EXERCISE MATERIALS START

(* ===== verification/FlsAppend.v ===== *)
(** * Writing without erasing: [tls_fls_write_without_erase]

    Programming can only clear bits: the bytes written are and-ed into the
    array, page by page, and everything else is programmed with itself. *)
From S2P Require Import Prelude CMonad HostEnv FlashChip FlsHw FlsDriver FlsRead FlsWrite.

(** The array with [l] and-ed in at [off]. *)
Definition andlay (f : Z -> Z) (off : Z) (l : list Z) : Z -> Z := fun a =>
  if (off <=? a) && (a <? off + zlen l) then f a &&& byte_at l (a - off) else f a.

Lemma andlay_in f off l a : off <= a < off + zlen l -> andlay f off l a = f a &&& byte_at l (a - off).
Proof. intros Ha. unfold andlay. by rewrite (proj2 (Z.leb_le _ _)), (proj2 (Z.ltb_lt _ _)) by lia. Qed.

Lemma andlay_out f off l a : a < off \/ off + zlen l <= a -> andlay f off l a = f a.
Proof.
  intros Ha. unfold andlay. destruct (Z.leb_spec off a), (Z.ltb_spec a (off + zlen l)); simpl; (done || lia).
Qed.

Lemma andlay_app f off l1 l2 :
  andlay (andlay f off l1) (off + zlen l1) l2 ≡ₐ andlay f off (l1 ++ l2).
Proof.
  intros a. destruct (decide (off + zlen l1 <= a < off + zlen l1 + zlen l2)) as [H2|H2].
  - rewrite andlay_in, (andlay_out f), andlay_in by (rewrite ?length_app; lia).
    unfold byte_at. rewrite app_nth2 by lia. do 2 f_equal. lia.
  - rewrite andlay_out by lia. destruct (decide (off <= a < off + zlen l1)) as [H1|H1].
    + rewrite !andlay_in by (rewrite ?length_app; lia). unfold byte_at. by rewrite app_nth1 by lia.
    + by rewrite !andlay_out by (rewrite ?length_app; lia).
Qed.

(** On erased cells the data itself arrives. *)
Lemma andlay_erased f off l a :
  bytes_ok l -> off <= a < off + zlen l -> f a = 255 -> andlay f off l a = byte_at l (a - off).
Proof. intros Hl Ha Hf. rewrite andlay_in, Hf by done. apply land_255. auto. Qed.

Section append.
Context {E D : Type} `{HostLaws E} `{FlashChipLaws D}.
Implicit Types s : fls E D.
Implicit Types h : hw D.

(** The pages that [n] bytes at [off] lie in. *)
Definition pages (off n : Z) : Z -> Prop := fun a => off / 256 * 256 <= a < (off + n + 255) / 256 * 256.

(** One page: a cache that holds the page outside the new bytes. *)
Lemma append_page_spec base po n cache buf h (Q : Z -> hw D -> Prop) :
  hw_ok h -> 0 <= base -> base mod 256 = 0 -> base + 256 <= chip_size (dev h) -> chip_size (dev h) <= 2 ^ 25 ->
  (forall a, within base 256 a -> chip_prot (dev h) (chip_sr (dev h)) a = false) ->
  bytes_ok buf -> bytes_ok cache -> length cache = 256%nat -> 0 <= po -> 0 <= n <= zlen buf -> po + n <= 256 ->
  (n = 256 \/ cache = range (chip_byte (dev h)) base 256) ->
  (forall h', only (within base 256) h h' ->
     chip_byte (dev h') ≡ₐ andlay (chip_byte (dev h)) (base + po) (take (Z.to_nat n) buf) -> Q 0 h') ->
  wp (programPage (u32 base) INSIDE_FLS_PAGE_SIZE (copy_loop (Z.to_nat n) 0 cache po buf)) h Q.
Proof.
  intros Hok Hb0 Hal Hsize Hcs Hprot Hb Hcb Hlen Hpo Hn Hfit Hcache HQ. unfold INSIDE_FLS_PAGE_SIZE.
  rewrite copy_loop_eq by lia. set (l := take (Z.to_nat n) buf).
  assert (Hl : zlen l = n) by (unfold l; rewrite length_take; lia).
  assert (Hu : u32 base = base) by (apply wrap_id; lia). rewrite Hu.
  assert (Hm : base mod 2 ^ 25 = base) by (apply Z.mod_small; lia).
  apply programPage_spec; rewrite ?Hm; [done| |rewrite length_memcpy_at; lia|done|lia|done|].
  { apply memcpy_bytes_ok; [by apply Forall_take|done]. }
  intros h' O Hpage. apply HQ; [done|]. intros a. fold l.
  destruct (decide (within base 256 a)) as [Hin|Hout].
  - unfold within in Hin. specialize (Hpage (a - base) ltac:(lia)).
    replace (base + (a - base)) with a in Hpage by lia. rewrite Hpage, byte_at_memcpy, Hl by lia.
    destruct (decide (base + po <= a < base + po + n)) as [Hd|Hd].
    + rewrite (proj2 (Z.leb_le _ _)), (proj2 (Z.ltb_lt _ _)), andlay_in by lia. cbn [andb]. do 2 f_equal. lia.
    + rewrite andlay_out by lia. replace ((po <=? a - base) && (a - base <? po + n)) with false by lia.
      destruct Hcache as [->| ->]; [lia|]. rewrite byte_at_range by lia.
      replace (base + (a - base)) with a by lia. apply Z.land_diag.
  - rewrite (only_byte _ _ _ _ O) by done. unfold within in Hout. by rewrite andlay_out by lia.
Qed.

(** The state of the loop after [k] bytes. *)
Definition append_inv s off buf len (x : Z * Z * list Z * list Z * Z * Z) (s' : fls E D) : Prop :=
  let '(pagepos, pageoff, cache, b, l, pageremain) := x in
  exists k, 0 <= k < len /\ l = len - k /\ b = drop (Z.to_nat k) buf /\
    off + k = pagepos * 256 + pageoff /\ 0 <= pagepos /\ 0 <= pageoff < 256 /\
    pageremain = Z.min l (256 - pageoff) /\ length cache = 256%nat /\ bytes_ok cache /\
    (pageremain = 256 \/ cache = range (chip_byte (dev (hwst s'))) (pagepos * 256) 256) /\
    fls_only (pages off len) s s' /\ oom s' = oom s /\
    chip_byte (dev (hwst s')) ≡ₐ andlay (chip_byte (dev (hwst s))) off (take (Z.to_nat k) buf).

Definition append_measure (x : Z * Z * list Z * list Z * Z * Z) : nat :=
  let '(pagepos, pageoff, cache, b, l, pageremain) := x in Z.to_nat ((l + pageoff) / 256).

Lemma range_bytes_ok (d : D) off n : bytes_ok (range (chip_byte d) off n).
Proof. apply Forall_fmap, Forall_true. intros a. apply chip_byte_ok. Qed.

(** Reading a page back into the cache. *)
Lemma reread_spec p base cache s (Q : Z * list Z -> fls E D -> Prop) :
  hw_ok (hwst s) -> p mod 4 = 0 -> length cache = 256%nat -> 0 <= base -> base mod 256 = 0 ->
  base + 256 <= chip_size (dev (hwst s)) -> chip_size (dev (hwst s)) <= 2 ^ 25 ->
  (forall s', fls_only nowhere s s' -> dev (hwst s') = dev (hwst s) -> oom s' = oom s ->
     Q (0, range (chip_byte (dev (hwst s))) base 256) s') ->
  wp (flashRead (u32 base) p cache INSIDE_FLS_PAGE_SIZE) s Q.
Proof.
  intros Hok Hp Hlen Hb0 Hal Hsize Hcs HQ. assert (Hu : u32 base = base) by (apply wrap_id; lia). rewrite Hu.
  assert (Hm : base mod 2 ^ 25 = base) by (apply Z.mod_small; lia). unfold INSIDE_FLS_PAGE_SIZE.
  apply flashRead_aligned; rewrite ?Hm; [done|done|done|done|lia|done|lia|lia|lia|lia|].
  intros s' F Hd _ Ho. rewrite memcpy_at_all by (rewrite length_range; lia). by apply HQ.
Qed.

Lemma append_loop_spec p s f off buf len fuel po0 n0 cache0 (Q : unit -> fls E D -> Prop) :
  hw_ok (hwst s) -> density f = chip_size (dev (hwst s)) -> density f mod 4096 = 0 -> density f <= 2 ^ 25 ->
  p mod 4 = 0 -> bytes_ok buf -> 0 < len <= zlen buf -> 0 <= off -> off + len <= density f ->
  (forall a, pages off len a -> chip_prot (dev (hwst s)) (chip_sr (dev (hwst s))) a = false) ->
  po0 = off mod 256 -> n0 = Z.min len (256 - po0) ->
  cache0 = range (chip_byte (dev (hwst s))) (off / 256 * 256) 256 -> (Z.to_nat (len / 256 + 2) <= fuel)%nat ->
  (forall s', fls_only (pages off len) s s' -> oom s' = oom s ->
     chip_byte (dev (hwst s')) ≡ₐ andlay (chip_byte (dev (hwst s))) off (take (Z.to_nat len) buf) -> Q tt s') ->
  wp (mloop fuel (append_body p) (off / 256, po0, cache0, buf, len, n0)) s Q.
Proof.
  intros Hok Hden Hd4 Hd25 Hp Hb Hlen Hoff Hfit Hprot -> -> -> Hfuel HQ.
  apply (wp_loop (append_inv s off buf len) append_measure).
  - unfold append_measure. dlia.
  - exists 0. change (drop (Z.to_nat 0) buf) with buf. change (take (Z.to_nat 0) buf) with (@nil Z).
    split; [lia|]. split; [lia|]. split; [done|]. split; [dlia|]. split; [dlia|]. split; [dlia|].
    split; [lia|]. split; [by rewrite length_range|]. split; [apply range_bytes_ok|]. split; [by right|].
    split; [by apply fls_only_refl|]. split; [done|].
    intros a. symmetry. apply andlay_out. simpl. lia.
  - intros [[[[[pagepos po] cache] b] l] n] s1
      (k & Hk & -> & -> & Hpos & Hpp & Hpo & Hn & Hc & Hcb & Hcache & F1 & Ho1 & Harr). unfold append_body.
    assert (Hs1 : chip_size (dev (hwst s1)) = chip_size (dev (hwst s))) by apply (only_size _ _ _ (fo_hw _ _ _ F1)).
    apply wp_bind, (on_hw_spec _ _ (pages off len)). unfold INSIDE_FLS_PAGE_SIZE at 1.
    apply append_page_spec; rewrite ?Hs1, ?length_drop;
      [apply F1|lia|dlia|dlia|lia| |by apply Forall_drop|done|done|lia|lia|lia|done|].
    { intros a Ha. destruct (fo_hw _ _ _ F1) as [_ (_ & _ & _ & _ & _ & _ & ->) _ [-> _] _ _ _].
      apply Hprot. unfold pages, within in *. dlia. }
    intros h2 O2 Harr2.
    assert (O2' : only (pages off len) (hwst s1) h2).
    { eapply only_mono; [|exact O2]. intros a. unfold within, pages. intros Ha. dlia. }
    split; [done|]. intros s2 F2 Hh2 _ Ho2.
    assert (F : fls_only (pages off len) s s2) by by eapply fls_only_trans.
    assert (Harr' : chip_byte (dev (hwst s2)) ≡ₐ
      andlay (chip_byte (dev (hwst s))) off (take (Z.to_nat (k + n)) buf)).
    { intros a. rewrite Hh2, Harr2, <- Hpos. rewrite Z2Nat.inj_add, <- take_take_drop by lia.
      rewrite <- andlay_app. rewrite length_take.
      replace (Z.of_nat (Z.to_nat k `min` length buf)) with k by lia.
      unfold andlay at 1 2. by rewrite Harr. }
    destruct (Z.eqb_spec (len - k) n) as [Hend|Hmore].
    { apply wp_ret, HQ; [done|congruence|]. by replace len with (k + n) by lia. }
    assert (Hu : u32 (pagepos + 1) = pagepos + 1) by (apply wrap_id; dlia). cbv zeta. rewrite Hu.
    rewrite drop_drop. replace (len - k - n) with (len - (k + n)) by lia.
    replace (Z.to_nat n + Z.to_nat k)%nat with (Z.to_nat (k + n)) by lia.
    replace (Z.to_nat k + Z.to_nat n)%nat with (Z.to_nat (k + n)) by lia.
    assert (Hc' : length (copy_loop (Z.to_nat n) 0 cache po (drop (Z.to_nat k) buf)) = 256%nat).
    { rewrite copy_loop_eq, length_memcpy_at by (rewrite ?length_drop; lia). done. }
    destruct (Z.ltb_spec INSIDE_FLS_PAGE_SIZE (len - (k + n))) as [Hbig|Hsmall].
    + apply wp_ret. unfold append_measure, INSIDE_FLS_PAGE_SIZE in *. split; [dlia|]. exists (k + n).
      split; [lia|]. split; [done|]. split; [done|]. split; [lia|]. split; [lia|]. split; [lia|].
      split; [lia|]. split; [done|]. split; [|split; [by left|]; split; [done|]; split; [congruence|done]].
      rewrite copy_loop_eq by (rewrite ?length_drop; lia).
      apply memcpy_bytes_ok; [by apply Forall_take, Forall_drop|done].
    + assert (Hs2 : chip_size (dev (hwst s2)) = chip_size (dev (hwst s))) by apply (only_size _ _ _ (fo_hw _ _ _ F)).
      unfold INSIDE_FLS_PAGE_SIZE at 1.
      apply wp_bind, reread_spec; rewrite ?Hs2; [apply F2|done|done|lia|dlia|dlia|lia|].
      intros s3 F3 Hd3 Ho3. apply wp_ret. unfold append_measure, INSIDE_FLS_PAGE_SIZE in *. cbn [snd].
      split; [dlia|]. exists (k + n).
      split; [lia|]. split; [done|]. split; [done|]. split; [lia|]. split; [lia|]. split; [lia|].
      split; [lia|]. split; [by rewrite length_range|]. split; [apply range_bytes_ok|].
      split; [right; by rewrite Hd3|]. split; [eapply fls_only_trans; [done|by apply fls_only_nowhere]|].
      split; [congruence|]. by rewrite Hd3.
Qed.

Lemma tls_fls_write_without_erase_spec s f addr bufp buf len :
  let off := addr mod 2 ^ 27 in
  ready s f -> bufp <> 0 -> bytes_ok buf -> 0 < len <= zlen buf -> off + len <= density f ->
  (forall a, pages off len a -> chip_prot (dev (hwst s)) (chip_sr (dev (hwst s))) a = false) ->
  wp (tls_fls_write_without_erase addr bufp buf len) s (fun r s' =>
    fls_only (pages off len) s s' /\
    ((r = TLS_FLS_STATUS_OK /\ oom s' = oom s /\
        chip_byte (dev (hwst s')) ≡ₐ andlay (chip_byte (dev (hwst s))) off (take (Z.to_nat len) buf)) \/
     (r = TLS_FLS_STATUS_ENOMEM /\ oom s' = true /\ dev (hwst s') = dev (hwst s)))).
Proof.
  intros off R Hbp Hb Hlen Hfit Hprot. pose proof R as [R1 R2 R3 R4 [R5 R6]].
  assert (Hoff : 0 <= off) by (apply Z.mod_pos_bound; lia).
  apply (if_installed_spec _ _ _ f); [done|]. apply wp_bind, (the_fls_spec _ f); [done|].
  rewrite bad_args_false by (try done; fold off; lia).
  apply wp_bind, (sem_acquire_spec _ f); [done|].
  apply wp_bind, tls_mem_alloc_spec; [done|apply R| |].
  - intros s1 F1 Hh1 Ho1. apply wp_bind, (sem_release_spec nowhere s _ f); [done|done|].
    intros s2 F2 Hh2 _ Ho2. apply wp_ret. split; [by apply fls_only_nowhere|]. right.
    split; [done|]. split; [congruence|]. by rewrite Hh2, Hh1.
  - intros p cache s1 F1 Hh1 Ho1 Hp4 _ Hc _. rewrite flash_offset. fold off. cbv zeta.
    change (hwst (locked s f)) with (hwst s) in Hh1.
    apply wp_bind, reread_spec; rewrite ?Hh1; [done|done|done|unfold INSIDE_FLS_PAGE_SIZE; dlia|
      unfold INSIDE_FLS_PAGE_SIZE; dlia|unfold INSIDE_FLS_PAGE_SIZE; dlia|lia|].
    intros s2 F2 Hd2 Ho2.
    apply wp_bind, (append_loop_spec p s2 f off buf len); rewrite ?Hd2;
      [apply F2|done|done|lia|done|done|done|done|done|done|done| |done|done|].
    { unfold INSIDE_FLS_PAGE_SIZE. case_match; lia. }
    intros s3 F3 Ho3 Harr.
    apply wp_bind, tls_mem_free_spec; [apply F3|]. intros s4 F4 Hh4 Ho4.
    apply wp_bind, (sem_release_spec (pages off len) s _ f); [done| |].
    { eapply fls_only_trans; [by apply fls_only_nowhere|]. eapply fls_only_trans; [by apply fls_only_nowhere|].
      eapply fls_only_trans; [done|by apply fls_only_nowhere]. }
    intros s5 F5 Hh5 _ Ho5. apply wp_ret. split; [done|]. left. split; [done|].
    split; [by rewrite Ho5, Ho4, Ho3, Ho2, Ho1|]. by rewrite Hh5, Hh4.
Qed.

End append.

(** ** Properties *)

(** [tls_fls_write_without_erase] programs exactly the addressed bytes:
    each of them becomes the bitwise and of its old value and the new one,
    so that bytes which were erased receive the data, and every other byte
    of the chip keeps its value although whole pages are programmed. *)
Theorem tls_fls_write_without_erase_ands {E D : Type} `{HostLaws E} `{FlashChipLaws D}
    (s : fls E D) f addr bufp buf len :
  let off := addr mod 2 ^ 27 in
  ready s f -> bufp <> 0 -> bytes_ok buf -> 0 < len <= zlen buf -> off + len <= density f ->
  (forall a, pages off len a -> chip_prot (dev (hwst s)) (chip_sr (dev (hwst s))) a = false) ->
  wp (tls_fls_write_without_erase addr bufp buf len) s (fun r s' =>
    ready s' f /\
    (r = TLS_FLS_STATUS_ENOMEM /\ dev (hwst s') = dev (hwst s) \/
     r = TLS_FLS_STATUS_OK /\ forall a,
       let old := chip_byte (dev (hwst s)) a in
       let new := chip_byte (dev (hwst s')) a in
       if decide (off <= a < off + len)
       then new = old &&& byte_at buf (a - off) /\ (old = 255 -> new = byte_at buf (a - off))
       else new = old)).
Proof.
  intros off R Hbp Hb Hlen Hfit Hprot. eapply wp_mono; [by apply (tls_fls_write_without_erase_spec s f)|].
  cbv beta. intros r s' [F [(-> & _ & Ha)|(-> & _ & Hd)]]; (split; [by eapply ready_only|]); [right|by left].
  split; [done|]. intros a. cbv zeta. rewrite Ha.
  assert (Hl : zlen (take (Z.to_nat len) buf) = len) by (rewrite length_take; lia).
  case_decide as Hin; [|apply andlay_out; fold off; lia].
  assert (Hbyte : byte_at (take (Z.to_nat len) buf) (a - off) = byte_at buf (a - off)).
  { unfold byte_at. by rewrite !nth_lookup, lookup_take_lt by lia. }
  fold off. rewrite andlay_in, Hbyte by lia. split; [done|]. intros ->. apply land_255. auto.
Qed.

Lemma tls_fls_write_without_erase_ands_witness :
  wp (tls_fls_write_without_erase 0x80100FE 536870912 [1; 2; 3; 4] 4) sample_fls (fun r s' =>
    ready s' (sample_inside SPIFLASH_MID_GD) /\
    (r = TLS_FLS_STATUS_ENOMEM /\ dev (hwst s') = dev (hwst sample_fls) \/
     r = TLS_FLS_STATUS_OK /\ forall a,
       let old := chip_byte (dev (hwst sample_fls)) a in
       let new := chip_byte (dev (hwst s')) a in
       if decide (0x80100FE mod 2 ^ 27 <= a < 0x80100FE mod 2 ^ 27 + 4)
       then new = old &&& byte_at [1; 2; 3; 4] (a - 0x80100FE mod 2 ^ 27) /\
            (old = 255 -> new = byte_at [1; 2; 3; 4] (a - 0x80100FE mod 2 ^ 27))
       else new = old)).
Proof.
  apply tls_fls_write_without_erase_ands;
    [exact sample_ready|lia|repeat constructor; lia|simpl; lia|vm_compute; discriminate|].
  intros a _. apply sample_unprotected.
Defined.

EXERCISE MATERIALS END

TASK REQUIREMENTS: Search the data above for the string "density" and return every line that has it.

EXERCISE RESULT:
  hw_ok (hwst s) -> density f = chip_size (dev (hwst s)) -> density f mod 4096 = 0 -> density f <= 2 ^ 25 ->
  p mod 4 = 0 -> bytes_ok buf -> 0 < len <= zlen buf -> 0 <= off -> off + len <= density f ->
  ready s f -> bufp <> 0 -> bytes_ok buf -> 0 < len <= zlen buf -> off + len <= density f ->
  ready s f -> bufp <> 0 -> bytes_ok buf -> 0 < len <= zlen buf -> off + len <= density f ->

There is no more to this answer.